In the rural Philippines, a scarcity of resources and opportunities has made migration to urban areas one part of family and household strategies for mobility and survival.  The City Connection examines the ways in which families form networks of maintenance and support that span rural and urban areas.  Based on Lillian Trager’s observation of and interviews with persons both in Dagupan City and in their rural Philippine hometowns, The City Connection focuses on the stories of individual migrants and their families, setting these stories within the context of regional, social, economic, and cultural forces.  Trager examines how households use their resources, connections, and information in the effort to make often minimal incomes slightly less minimal, and demonstrates how the continuing and complex interactions between socioeconomic situation, cultural values, and decisions and behavior of migrants and their families result in patterns of migration and continuing family ties.
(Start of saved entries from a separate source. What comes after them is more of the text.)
(** The body of the reading loop, for one line. *)
Definition scanLine (acc : sentences) (line : gostring) : sentences :=
  let chineseMatches := FindAllString chineseClass line in
  let acc1 :=
    fold_left (fun a sentence =>
                 {| chineseSentences := chineseSentences a ++ [sentence];
                    englishSentences := englishSentences a;
                    combinedSentences := combinedSentences a ++ [sentence] |})
              chineseMatches acc in
  let englishMatches := FindAllString englishClass line in
  fold_left (fun a sentence =>
               {| chineseSentences := chineseSentences a;
                  englishSentences := englishSentences a ++ [sentence];
                  combinedSentences := combinedSentences a ++ [sentence] |})
            englishMatches acc1.

(** The reading loop, over the lines of the scanner. *)
Definition extract (lines : list gostring) : sentences :=
  fold_left scanLine lines
    {| chineseSentences := []; englishSentences := [];
       combinedSentences := [] |}.

(** What [main] hands to [writeCleanedContent] for a list of sentences. *)
Definition prepared (sentences : list gostring) : gostring :=
  removePunctuationOnlyLines (splitAfterPunctuation (joinLines sentences)).

(** The content of the output file of a list of sentences. *)
Definition output (sentences : list gostring) : gostring :=
  removeEmptyLines (prepared sentences).

Definition pureChineseSentencesFile := str "pure_chinese_sentences.txt".
Definition pureEnglishSentencesFile := str "pure_english_sentences.txt".
Definition combinedSentencesFile := str "combined_sentences.txt".

Definition main (w : world) : IO unit :=
  fmt_Println [str "Select the input file:"] ;;
  let (inputFile, err) := dialog_Load w in
  match err with
  | Some e => fmt_Printf [str "Error selecting input file: "; Error e; [NL]]
  | None =>
  match inputFile with
  | [] => fmt_Println [str "No input file selected."]
  | _ =>
  fmt_Printf [str "Selected input file: "; inputFile; [NL]] ;;
  match os_Open w inputFile with
  | Some e => fmt_Printf [str "Error opening input file: "; Error e; [NL]]
  | None =>
  let (lines, scanErr) :=
    Scanner (file_data w inputFile) (file_readErr w inputFile) in
  let s := extract lines in
  match scanErr with
  | Some e => fmt_Printf [str "Error reading input file: "; Error e; [NL]]
  | None =>
  err <- writeCleanedContent w (prepared (chineseSentences s))
           pureChineseSentencesFile ;;
  match err with
  | Some e =>
      fmt_Printf [str "Error writing to Chinese sentences file: "; Error e; [NL]]
  | None =>
  err <- writeCleanedContent w (prepared (englishSentences s))
           pureEnglishSentencesFile ;;
  match err with
  | Some e =>
      fmt_Printf [str "Error writing to English sentences file: "; Error e; [NL]]
  | None =>
  err <- writeCleanedContent w (prepared (combinedSentences s))
           combinedSentencesFile ;;
  match err with
  | Some e =>
      fmt_Printf [str "Error writing to Combined sentences file: "; Error e; [NL]]
  | None =>
      fmt_Println [str "All output files written and cleaned successfully!"]
  end end end end end end end.

(** ** The [path/filepath] package, with [/] as the separator *)

Definition Separator : rune := 47.
Definition IsPathSeparator (c : rune) : bool := c =? Separator.
Definition notSeparator (c : rune) : bool := negb (IsPathSeparator c).

Definition dot : gostring := str ".".
Definition dotdot : gostring := str "..".

(** The loop of [Clean], one path element at a time; [out] holds the
    elements written so far, the last one first. *)
Fixpoint cleanLoop (rooted : bool) (out elems : list gostring)
  : list gostring :=
  match elems with
  | [] => rev out
  | e :: rest =>
      if gostring_eqb e [] || gostring_eqb e dot then
        cleanLoop rooted out rest
      else if gostring_eqb e dotdot then
        match out with
        | top :: out' =>
            if gostring_eqb top dotdot then cleanLoop rooted (e :: out) rest
            else cleanLoop rooted out' rest
        | [] =>
            if rooted then cleanLoop rooted [] rest
            else cleanLoop rooted [e] rest
        end
      else cleanLoop rooted (e :: out) rest
  end.

(** The buffer [Clean] returns for the elements it kept. *)
Definition cleaned (rooted : bool) (out : list gostring) : gostring :=
  match rooted, out with
  | true, _ => Separator :: joinWith Separator out
  | false, [] => dot
  | false, _ => joinWith Separator out
  end.

Definition Clean (path : gostring) : gostring :=
  match path with
  | [] => dot
  | c :: _ =>
      let rooted := IsPathSeparator c in
      cleaned rooted (cleanLoop rooted [] (splitOn Separator path))
  end.

Definition Dir (path : gostring) : gostring :=
  Clean (rev (dropWhile notSeparator (rev path))).

Definition Base (path : gostring) : gostring :=
  match path with
  | [] => dot
  | _ =>
      let stripped := dropWhile IsPathSeparator (rev path) in
      match rev (takeWhile notSeparator stripped) with
      | [] => [Separator]
      | elem => elem
      end
  end.

(** The loop of [Ext], from the end of the path; [suffix] is what was
    read. *)
Fixpoint extLoop (reversed suffix : gostring) : gostring :=
  match reversed with
  | [] => []
  | c :: r =>
      if IsPathSeparator c then []
      else if c =? 46 then c :: suffix
      else extLoop r (c :: suffix)
  end.

Definition Ext (path : gostring) : gostring := extLoop (rev path) [].

(** [filepath.Join] of two elements. *)
Definition filepath_Join (a b : gostring) : gostring :=
  match a, b with
  | [], [] => []
  | [], _ => Clean b
  | _, _ => Clean (a ++ Separator :: b)
  end.

(** ** The sibling program *)

Definition os_ReadFile (w : world) (path : gostring) : gostring + error :=
  match os_Open w path with
  | Some e => inr e
  | None =>
      match file_readErr w path with
      | Some e => inr e
      | None => inl (file_data w path)
      end
  end.

Definition os_WriteFile (w : world) (path data : gostring)
  : IO (option error) :=
  match os_Create w path with
  | Some e => ret (Some e)
  | None =>
      emit (Created path) ;;
      match file_writeErr w path with
      | Some e => ret (Some e)
      | None => emit (Written path data) ;; ret None
      end
  end.

Definition outputFilePath (inputFilePath : gostring) : gostring :=
  let fileDir := Dir inputFilePath in
  let fileName := TrimSuffix (Base inputFilePath) (Ext inputFilePath) in
  filepath_Join fileDir (fileName ++ str "_sc" ++ Ext inputFilePath).

Definition insertNewlines (content : gostring) : gostring :=
  ReplaceAllString chinesePunctuationClass content.

(** The loop that removes the empty lines, over the tokens of a scanner. *)
Fixpoint cleanedLines (tokens : list gostring) : list gostring :=
  match tokens with
  | [] => []
  | t :: rest =>
      let line := TrimSpace t in
      match line with
      | [] => cleanedLines rest
      | _ => line :: cleanedLines rest
      end
  end.

Definition sibling_main (w : world) : IO unit :=
  let (inputFilePath, err) := dialog_Load w in
  match err with
  | Some e =>
      if isCancelled e then fmt_Println [str "File selection was cancelled."]
      else fmt_Println [str "Error selecting input file:"; Error e]
  | None =>
  fmt_Println [str "Selected input file:"; inputFilePath] ;;
  match os_ReadFile w inputFilePath with
  | inr e => fmt_Println [str "Error reading input file:"; Error e]
  | inl inputFileContent =>
  let processedContent := insertNewlines inputFileContent in
  let (tokens, scanErr) := Scanner processedContent None in
  match scanErr with
  | Some e => fmt_Println [str "Error while removing empty lines:"; Error e]
  | None =>
  let cleanedContent := Join (cleanedLines tokens) in
  err <- os_WriteFile w (outputFilePath inputFilePath) cleanedContent ;;
  match err with
  | Some e => fmt_Println [str "Error writing to output file:"; Error e]
  | None =>
      fmt_Printf
        [str "Processed file with empty lines removed has been saved to: ";
         outputFilePath inputFilePath; [NL]]
  end end end end.

(** ** Notions the properties are stated with *)

(** The cleaner of the pipeline: the punctuation-only filter, then the
    empty-line filter. *)
Definition cleaner (content : gostring) : gostring :=
  removeEmptyLines (removePunctuationOnlyLines content).

(** The lines of a file: an empty file has none. *)
Definition linesOf (content : gostring) : list gostring :=
  match content with
  | [] => []
  | _ => Split content
  end.

(** The number of lines of a buffer, as [strings.Split] counts them. *)
Definition lineCount (content : gostring) : nat := List.length (Split content).

(** The first character, when there is one, is not of the class. *)
Definition headFails (p : rune -> bool) (s : gostring) : Prop :=
  match s with
  | [] => True
  | c :: _ => p c = false
  end.

(** A line without leading or trailing white space. *)
Definition startsClean (s : gostring) : Prop := headFails IsSpace s.

Definition trimmed (s : gostring) : Prop :=
  startsClean s /\ startsClean (rev s).

(** A line made, from end to end, of one or more characters of the
    punctuation-only class. *)
Definition punctuationOnly (s : gostring) : Prop :=
  s <> [] /\ Forall (fun c => punctuationOnlyClass c = true) s.

(** A string without the separator. *)
Definition sepFree (sep : rune) (s : gostring) : Prop :=
  Forall (fun c => c <> sep) s.

(** A surviving line: not empty, trimmed and without a newline inside. *)
Definition survivor (l : gostring) : Prop :=
  l <> [] /\ trimmed l /\ sepFree NL l.

(** [content] ends with a line terminator. *)
Definition endsWithNewline (content : gostring) : Prop :=
  exists before, content = before ++ [NL].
Lillian Trager is associate professor of anthropology and chair of the Department of Sociology-Anthropology, University of Wisconsin-Parkside.

"... an important addition to migration and household studies.  It is, in a sense, a cautionary tale; a warning to planners who use macrostatistics... that they need to put flesh on this data by studies such as this of Trager's.  It will certainly lead to a significant reevaluation of migration studies and the conclusions that are drawn from them."
—T.G. McGee, Institute of Asian Research, University of British Columbia

"... a valuable addition to Philippine ethnography and to our knowledge of the processes and consequences of rural-urban migration in the third world."
—Norbert Dannhaeuser, Texas A & M University

"... a book of intrinsic interest and lasting import."